## Activity
In the records below, find the line with "with_cpus (with_hm s" and the line with "Definition vm_paging s". Print both exactly, along with every line between them, and no other line.

Stored data START

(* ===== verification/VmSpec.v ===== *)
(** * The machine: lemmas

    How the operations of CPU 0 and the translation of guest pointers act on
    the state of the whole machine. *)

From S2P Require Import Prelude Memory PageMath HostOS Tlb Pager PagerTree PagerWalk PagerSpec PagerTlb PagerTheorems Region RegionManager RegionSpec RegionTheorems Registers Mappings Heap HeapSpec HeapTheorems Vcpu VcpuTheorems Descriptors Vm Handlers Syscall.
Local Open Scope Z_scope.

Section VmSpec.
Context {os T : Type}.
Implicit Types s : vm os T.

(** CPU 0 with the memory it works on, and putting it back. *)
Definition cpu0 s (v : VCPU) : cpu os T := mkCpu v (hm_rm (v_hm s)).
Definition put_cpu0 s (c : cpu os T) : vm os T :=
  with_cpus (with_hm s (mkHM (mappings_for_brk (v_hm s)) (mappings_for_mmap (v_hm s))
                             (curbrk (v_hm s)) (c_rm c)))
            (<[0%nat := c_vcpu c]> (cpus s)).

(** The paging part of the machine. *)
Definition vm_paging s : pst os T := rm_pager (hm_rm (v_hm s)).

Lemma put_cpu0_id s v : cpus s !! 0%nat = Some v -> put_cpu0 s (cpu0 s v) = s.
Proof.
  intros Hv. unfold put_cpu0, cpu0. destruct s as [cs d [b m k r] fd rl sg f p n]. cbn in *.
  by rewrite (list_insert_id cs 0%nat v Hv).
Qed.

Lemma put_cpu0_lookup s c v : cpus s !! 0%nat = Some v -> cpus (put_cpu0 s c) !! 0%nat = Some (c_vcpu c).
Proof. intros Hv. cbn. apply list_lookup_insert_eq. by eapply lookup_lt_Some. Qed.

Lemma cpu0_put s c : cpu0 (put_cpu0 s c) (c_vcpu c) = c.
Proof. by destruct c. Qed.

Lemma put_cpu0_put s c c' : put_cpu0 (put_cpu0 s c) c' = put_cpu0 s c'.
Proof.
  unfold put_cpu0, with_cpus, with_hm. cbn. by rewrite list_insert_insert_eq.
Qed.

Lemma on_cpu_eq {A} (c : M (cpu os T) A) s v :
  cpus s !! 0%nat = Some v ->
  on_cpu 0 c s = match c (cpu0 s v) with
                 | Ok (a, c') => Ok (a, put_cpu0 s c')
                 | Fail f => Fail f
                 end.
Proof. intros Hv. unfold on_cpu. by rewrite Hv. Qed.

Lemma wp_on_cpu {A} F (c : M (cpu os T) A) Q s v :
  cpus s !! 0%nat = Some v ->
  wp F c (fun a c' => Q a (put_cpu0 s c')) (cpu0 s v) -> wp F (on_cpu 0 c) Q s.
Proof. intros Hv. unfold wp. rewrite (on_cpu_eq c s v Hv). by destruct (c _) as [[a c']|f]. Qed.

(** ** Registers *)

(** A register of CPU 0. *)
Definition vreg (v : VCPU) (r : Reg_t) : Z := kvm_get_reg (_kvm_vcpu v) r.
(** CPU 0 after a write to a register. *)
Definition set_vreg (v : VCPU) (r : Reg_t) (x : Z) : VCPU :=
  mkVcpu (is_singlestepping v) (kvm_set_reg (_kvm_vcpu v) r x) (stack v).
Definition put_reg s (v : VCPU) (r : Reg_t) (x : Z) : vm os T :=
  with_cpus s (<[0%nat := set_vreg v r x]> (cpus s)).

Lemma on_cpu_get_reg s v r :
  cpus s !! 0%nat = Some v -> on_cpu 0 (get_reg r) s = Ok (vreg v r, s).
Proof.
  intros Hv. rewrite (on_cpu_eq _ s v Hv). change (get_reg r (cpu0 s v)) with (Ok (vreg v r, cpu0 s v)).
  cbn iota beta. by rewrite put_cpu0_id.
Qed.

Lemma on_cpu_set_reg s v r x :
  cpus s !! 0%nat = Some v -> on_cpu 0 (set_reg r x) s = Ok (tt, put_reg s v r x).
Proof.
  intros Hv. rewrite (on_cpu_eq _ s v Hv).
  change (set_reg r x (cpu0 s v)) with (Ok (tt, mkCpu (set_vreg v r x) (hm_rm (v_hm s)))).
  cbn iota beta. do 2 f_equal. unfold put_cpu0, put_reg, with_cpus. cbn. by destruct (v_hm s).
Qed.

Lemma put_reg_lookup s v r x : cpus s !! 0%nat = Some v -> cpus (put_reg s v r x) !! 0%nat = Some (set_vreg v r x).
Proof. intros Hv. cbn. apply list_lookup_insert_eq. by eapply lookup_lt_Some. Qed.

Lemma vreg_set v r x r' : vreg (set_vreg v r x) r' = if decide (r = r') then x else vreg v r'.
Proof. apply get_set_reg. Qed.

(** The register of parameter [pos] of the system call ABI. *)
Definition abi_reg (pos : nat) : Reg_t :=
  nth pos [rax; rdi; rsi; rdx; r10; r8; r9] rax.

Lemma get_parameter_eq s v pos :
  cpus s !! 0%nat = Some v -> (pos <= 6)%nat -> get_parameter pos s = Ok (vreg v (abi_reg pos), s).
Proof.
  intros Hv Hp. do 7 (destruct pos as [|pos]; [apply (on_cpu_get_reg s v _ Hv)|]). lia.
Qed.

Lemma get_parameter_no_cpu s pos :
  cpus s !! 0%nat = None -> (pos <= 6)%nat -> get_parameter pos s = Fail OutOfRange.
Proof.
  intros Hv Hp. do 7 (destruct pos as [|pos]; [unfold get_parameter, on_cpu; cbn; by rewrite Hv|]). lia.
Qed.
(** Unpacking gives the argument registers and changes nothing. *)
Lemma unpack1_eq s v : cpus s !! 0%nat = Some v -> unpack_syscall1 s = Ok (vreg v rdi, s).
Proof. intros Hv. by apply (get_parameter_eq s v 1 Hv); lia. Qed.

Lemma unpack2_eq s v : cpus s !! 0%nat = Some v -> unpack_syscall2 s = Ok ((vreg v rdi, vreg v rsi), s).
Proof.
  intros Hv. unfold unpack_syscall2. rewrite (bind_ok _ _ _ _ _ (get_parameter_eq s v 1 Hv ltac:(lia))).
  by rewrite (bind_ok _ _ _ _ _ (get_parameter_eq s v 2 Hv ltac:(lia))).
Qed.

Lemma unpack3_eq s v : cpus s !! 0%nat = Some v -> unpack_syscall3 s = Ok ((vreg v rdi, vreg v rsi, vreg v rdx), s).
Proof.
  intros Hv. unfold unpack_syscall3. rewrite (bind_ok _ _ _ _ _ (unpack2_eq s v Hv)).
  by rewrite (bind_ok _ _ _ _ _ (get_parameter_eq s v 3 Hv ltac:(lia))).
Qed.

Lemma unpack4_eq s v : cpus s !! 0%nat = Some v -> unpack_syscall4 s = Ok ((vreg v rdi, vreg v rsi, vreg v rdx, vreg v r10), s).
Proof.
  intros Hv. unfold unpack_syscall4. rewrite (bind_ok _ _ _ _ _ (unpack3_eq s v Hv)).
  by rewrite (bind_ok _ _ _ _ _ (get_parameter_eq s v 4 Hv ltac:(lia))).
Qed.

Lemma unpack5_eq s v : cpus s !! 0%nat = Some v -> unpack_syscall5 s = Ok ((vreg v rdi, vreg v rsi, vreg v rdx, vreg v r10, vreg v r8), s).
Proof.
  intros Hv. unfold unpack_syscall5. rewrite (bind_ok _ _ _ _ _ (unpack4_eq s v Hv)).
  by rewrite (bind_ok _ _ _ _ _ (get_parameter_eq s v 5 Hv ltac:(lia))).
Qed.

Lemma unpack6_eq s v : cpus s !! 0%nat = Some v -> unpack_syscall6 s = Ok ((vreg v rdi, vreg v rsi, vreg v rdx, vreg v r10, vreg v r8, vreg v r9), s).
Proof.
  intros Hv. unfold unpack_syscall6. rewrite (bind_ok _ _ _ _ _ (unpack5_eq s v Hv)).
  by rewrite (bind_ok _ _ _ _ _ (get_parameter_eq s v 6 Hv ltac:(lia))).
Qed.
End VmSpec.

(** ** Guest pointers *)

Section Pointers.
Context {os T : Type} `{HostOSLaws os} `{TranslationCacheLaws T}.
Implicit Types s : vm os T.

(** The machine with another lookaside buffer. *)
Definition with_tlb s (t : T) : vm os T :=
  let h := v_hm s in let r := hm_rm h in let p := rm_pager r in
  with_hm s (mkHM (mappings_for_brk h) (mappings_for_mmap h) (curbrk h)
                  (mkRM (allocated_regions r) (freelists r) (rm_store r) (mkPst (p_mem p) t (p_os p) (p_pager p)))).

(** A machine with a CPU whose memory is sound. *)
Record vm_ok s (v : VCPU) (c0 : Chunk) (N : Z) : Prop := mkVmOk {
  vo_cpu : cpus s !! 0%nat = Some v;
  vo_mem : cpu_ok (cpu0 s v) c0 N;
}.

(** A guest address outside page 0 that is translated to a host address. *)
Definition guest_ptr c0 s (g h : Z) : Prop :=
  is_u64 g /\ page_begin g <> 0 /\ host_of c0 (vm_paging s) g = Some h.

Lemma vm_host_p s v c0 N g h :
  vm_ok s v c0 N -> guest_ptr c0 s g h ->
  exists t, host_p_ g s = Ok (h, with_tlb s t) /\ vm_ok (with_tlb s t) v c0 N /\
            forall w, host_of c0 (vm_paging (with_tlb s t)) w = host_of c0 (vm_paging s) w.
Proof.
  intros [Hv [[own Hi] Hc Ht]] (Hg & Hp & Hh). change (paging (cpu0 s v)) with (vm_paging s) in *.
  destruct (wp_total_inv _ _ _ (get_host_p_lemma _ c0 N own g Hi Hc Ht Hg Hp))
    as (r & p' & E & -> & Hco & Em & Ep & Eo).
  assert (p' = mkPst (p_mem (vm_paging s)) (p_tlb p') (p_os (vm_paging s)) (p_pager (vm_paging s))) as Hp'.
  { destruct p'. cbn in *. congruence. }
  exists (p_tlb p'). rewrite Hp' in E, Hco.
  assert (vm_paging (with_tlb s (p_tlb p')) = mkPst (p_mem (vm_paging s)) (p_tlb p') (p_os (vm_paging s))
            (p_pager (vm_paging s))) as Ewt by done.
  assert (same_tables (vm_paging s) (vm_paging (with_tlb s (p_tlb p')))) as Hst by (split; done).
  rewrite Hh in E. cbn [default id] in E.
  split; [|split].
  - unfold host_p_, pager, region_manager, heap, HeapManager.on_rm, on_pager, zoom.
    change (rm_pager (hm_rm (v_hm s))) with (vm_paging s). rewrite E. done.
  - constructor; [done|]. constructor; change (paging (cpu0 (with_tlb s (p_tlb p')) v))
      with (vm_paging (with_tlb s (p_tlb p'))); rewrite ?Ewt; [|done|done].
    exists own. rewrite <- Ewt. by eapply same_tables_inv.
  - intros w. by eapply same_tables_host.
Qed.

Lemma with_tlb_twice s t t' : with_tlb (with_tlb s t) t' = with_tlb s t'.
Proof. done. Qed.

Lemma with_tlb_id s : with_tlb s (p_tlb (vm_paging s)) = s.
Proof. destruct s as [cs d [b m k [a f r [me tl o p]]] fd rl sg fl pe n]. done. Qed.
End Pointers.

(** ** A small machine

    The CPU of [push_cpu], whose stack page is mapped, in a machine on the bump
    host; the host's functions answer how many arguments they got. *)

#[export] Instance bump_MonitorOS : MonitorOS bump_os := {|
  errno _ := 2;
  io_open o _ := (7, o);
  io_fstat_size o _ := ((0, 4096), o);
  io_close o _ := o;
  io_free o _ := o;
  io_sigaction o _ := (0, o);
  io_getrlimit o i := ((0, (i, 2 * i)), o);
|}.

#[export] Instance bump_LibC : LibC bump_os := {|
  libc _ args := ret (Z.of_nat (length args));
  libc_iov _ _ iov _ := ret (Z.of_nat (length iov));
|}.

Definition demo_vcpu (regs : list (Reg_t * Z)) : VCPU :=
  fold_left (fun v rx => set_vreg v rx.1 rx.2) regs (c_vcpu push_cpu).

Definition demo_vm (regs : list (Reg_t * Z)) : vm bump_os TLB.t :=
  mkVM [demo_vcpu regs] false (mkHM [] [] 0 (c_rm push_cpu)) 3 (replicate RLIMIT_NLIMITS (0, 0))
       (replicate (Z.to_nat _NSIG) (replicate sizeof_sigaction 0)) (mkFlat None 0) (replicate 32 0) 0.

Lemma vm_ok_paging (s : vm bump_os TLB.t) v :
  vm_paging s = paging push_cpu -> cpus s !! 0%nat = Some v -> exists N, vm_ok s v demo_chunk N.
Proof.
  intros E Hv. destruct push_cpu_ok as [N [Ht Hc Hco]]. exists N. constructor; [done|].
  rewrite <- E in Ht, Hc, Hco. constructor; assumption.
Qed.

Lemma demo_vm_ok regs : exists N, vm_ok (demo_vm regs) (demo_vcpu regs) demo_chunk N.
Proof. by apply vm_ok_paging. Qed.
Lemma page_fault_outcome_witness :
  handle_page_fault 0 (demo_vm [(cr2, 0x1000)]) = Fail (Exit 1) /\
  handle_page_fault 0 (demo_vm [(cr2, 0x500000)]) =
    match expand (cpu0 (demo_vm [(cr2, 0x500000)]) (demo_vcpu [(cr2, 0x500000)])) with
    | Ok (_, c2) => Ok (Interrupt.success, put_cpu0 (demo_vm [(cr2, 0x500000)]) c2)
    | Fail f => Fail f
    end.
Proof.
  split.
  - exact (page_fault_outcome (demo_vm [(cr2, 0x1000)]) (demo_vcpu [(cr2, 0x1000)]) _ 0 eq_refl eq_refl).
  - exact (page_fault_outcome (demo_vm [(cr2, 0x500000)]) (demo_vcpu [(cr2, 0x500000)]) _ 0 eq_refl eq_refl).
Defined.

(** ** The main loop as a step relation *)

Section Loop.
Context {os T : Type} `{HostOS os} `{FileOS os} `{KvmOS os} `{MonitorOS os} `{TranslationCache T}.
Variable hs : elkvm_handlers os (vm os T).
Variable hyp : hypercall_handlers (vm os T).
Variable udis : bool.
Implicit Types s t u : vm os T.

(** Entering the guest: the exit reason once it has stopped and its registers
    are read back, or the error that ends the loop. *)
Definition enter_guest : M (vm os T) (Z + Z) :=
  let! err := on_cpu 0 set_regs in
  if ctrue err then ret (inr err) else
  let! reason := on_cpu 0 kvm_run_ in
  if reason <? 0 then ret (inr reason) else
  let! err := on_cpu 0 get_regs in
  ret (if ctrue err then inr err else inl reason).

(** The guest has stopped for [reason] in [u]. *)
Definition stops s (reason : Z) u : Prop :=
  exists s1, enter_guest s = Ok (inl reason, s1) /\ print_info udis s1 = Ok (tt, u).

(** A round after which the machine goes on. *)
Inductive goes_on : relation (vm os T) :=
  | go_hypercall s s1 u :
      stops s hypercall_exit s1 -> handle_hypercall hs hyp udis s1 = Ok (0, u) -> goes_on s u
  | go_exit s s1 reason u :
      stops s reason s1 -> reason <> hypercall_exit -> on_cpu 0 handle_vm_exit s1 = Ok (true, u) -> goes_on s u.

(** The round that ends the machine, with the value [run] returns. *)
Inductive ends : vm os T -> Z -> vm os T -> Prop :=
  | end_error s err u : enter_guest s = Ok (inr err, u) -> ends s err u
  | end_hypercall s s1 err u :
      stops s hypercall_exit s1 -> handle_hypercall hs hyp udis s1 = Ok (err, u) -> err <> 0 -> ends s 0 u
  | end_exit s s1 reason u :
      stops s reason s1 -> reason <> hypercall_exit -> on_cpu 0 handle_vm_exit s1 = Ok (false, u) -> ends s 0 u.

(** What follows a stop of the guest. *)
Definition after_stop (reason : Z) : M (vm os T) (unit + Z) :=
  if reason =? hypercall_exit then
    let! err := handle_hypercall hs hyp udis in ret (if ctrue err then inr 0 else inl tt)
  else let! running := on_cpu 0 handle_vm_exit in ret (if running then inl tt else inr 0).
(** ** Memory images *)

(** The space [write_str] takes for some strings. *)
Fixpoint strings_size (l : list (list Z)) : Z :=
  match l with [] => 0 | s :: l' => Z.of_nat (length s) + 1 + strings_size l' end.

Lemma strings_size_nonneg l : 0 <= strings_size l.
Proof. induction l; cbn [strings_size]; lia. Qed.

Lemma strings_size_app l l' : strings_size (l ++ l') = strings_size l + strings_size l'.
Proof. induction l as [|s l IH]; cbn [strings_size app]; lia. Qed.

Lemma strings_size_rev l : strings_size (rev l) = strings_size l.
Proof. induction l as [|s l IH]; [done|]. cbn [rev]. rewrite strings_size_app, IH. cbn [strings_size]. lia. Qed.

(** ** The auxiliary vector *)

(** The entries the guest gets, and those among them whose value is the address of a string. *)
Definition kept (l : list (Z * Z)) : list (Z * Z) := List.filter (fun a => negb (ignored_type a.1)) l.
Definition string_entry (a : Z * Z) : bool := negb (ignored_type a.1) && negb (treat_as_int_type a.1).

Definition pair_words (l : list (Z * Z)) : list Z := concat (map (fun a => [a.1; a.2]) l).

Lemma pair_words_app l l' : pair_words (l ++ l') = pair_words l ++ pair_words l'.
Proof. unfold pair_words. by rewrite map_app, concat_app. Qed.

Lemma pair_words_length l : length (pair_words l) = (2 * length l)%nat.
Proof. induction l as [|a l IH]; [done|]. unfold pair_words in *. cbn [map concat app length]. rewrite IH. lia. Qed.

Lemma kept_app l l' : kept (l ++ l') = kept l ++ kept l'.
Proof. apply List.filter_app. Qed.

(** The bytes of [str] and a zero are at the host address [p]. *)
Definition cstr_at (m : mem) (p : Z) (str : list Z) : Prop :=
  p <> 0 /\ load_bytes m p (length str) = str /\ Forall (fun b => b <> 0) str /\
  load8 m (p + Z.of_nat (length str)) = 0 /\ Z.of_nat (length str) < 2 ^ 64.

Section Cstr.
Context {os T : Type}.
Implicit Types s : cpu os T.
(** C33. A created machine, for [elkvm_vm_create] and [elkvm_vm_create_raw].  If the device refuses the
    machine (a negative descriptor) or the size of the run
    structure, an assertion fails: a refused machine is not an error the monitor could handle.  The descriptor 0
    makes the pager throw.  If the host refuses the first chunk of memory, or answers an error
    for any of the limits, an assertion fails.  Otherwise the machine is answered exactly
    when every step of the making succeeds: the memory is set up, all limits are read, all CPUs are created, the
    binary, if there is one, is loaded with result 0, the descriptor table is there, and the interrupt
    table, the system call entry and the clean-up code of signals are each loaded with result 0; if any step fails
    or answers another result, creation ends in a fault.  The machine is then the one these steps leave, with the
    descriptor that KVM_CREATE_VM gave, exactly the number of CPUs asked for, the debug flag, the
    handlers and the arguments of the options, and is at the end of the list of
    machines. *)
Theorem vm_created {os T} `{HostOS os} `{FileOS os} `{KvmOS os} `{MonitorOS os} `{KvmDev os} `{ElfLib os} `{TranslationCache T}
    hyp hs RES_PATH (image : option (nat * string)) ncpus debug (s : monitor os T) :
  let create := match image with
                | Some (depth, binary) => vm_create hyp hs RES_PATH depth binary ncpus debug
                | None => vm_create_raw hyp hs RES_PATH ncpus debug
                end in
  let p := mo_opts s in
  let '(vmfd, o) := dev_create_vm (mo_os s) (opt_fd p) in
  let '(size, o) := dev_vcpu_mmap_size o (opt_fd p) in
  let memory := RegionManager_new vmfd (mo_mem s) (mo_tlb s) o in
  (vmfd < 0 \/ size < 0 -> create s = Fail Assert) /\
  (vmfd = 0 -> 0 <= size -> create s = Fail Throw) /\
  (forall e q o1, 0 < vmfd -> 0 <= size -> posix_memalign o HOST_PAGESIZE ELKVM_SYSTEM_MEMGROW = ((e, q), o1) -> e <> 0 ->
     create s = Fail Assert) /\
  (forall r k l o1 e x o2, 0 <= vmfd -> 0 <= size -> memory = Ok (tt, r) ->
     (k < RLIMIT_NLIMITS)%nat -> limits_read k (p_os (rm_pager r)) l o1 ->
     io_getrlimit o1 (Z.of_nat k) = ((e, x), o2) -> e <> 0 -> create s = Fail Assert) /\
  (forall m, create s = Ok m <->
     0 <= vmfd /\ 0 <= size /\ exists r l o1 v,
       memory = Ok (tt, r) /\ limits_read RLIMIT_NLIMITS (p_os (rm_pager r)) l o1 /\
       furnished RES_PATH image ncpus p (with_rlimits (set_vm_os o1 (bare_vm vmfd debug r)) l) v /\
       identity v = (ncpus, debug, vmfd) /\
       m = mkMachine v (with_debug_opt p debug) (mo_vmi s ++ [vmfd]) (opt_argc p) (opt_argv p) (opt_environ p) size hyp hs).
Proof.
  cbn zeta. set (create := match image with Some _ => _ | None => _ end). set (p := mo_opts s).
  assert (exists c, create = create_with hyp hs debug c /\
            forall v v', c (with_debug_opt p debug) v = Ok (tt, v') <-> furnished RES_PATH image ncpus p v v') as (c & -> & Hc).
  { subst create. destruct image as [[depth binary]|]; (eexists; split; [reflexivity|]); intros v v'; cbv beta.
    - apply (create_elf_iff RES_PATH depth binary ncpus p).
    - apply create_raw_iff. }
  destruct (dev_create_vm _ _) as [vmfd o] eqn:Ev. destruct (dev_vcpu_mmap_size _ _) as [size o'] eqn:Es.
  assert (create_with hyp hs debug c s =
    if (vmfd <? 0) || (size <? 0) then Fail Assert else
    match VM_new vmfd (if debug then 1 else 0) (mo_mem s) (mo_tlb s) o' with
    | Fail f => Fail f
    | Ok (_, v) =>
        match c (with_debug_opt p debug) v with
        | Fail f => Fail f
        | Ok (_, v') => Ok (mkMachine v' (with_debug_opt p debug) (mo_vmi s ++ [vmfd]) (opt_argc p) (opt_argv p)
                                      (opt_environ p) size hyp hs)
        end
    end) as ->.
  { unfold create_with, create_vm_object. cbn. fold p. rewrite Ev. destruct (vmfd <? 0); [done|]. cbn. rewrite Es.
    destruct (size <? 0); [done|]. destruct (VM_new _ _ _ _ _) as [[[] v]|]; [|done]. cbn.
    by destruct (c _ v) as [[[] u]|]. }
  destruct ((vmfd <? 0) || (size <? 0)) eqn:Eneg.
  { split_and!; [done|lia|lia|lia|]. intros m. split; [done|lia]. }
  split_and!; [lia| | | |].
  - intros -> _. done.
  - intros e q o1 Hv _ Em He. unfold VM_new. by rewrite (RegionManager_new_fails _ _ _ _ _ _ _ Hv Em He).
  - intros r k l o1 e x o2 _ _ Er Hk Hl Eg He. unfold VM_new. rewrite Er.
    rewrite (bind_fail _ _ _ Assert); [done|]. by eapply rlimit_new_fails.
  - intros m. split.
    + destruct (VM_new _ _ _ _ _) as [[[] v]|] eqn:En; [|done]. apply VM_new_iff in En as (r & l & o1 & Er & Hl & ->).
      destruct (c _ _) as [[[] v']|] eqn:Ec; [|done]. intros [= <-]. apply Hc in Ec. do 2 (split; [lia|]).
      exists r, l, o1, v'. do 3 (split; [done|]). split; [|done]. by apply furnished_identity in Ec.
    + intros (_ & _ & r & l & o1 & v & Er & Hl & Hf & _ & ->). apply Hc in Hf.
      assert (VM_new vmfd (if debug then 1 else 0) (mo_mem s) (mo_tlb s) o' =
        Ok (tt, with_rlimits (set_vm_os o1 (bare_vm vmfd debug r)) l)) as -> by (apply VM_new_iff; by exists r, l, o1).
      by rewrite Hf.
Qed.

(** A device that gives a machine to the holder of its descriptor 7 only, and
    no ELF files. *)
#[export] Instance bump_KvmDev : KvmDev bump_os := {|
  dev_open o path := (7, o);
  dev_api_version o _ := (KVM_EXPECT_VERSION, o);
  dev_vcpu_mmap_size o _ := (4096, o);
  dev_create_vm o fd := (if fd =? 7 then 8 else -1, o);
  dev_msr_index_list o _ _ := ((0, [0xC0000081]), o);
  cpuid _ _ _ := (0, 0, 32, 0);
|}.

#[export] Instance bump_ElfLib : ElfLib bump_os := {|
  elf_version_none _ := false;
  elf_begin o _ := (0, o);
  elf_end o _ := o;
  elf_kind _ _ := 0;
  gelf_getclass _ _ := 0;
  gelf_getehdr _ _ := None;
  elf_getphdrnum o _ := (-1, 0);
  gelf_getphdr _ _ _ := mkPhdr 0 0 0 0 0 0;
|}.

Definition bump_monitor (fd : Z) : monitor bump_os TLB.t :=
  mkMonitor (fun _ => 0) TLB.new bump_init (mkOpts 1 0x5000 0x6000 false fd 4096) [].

Stored data END

## Response to the exercise
  with_cpus (with_hm s (mkHM (mappings_for_brk (v_hm s)) (mappings_for_mmap (v_hm s))
                             (curbrk (v_hm s)) (c_rm c)))
            (<[0%nat := c_vcpu c]> (cpus s)).

(** The paging part of the machine. *)
Definition vm_paging s : pst os T := rm_pager (hm_rm (v_hm s)).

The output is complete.